Source records

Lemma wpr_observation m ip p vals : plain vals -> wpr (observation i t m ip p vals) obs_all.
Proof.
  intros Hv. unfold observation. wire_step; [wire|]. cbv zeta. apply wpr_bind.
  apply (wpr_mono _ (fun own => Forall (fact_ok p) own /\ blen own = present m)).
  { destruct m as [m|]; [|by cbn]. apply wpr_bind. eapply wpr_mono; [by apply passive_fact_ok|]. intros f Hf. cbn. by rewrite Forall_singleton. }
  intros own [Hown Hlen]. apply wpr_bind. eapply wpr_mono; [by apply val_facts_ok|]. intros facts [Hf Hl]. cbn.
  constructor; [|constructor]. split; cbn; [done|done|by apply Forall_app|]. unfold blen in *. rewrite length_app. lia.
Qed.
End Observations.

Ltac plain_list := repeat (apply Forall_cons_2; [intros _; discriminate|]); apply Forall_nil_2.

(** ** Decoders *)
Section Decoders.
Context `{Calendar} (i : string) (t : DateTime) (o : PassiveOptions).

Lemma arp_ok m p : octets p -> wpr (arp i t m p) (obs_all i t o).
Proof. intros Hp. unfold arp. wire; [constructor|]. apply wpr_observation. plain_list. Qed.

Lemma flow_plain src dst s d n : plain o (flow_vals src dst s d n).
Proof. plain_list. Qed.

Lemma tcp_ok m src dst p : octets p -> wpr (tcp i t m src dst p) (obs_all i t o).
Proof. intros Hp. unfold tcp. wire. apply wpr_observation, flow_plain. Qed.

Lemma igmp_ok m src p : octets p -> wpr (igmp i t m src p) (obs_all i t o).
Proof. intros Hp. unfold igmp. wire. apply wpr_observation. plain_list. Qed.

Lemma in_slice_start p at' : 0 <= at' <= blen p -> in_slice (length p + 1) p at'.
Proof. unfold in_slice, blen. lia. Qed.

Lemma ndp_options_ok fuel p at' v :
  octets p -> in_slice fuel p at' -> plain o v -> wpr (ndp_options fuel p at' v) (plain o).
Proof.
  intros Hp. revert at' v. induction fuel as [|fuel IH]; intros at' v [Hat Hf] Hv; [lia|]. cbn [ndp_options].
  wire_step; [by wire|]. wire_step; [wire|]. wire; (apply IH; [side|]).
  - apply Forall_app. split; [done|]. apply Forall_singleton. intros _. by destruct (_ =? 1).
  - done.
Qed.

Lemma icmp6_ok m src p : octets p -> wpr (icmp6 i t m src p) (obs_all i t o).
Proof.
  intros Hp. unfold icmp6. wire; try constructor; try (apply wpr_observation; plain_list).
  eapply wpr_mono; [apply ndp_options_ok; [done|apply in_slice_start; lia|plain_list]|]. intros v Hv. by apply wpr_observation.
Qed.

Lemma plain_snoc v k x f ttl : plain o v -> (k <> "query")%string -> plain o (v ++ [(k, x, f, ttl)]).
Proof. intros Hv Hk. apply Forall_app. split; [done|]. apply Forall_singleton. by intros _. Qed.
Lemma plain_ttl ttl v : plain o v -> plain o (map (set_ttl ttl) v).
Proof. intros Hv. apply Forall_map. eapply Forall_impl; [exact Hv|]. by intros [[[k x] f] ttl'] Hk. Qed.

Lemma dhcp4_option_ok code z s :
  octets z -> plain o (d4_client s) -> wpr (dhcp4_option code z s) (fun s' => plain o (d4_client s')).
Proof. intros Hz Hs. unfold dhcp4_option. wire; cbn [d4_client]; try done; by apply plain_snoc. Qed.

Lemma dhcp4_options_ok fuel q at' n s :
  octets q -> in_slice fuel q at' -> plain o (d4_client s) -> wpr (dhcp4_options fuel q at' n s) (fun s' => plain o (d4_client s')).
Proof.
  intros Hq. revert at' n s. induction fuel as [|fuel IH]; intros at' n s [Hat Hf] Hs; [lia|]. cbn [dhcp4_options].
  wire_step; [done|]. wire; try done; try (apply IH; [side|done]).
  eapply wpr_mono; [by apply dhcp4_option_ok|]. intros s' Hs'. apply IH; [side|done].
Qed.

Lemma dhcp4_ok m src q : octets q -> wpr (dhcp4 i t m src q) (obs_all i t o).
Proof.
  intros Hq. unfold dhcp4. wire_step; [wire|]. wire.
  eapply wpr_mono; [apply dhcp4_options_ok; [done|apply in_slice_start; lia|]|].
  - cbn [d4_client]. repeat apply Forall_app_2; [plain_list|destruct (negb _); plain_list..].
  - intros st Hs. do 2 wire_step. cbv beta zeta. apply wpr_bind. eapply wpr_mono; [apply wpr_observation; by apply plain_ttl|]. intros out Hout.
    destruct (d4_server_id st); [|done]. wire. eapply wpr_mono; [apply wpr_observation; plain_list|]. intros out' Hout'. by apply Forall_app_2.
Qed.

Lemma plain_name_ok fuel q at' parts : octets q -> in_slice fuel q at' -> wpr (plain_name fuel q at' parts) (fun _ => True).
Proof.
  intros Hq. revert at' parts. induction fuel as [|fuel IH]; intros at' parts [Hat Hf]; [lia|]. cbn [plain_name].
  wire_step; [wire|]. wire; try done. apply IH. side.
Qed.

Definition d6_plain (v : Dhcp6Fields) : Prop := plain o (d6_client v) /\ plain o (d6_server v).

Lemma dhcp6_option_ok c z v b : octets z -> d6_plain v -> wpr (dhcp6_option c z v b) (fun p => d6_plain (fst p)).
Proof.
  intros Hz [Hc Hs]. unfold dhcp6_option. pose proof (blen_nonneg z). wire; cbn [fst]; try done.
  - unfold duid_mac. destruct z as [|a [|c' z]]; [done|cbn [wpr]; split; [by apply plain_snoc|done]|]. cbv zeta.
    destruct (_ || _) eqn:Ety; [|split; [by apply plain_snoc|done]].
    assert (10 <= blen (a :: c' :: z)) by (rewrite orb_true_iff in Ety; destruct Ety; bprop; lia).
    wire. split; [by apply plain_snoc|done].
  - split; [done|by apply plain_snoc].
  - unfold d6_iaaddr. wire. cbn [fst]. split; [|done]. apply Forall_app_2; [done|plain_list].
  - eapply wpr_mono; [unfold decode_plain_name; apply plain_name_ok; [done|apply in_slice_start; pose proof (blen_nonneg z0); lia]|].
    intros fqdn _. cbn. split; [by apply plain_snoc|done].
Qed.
---
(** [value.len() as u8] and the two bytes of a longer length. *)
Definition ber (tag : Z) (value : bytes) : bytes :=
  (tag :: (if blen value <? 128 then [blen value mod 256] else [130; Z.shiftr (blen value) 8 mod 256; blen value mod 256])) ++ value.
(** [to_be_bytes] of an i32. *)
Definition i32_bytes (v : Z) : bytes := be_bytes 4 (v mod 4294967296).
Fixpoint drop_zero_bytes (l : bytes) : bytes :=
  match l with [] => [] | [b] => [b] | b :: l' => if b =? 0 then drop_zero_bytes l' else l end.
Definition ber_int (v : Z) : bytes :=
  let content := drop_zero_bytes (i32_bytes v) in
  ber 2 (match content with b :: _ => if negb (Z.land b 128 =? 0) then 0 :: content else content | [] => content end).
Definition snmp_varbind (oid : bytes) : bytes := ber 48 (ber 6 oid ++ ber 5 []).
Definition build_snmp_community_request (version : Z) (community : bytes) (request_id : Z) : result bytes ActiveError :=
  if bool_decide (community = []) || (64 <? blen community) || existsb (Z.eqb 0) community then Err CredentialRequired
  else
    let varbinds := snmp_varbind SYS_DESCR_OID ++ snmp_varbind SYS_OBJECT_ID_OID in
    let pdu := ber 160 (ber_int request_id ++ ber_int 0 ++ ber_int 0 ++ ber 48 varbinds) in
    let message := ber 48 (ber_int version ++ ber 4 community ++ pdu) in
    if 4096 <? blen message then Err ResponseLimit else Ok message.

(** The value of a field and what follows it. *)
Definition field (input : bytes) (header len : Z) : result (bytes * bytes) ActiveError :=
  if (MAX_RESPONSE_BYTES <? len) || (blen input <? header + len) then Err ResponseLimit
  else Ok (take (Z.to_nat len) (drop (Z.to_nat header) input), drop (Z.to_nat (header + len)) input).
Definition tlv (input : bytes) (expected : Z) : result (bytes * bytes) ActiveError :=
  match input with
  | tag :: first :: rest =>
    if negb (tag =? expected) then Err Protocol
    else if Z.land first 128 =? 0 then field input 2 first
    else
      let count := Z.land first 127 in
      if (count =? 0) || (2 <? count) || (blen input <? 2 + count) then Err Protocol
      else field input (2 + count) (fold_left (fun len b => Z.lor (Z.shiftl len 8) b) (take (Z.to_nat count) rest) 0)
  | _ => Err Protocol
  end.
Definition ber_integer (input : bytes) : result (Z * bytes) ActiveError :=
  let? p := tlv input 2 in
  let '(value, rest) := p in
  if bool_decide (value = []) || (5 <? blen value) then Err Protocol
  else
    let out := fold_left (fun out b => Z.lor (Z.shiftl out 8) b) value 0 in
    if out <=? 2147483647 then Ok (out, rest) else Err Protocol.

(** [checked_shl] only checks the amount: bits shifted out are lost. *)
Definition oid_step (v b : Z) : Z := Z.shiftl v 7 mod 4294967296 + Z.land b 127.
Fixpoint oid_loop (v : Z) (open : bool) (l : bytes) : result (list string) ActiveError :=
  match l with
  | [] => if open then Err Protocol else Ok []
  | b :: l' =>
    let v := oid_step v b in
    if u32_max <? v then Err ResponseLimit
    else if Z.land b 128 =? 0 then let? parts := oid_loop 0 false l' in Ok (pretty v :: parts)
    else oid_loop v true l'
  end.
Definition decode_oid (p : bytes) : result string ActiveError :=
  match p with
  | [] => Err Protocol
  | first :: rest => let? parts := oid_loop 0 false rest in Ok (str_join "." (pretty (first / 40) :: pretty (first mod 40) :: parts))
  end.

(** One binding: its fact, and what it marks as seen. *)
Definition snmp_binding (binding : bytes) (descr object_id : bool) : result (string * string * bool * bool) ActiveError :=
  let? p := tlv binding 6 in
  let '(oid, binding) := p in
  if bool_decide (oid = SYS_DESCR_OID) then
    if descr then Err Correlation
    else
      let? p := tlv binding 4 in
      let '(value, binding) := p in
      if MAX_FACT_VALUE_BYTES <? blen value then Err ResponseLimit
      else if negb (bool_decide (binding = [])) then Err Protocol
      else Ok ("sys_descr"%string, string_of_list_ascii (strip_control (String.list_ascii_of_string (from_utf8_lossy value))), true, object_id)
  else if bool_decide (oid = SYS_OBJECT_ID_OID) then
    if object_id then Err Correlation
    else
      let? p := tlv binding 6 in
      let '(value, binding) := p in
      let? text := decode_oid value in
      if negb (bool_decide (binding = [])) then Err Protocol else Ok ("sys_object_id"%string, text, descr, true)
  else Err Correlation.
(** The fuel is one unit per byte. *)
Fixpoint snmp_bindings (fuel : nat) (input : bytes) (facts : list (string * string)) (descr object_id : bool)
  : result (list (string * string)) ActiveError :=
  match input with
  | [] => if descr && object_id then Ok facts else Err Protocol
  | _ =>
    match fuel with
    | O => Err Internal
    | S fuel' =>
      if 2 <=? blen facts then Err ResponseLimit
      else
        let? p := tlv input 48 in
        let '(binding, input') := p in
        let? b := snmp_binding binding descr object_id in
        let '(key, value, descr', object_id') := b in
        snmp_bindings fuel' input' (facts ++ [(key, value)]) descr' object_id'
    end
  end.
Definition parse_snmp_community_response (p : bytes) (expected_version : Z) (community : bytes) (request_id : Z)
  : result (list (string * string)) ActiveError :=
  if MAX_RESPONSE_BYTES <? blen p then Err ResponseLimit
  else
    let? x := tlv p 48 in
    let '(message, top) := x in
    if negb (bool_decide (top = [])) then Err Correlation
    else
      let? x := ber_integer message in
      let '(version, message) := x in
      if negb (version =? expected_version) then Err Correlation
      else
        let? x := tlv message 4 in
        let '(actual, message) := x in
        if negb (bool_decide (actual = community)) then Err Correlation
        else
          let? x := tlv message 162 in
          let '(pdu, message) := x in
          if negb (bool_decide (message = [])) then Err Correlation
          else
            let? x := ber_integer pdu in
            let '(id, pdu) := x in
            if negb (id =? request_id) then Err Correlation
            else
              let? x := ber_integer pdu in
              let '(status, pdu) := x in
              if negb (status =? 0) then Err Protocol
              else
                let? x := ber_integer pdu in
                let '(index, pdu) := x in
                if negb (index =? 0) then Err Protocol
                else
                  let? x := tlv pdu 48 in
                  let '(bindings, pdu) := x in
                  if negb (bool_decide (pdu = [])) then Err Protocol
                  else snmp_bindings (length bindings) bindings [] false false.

Task requirements: Search the records above for "shiftl". Copy each line where it is found.

Written solution:
      else field input (2 + count) (fold_left (fun len b => Z.lor (Z.shiftl len 8) b) (take (Z.to_nat count) rest) 0)
    let out := fold_left (fun out b => Z.lor (Z.shiftl out 8) b) value 0 in
Definition oid_step (v b : Z) : Z := Z.shiftl v 7 mod 4294967296 + Z.land b 127.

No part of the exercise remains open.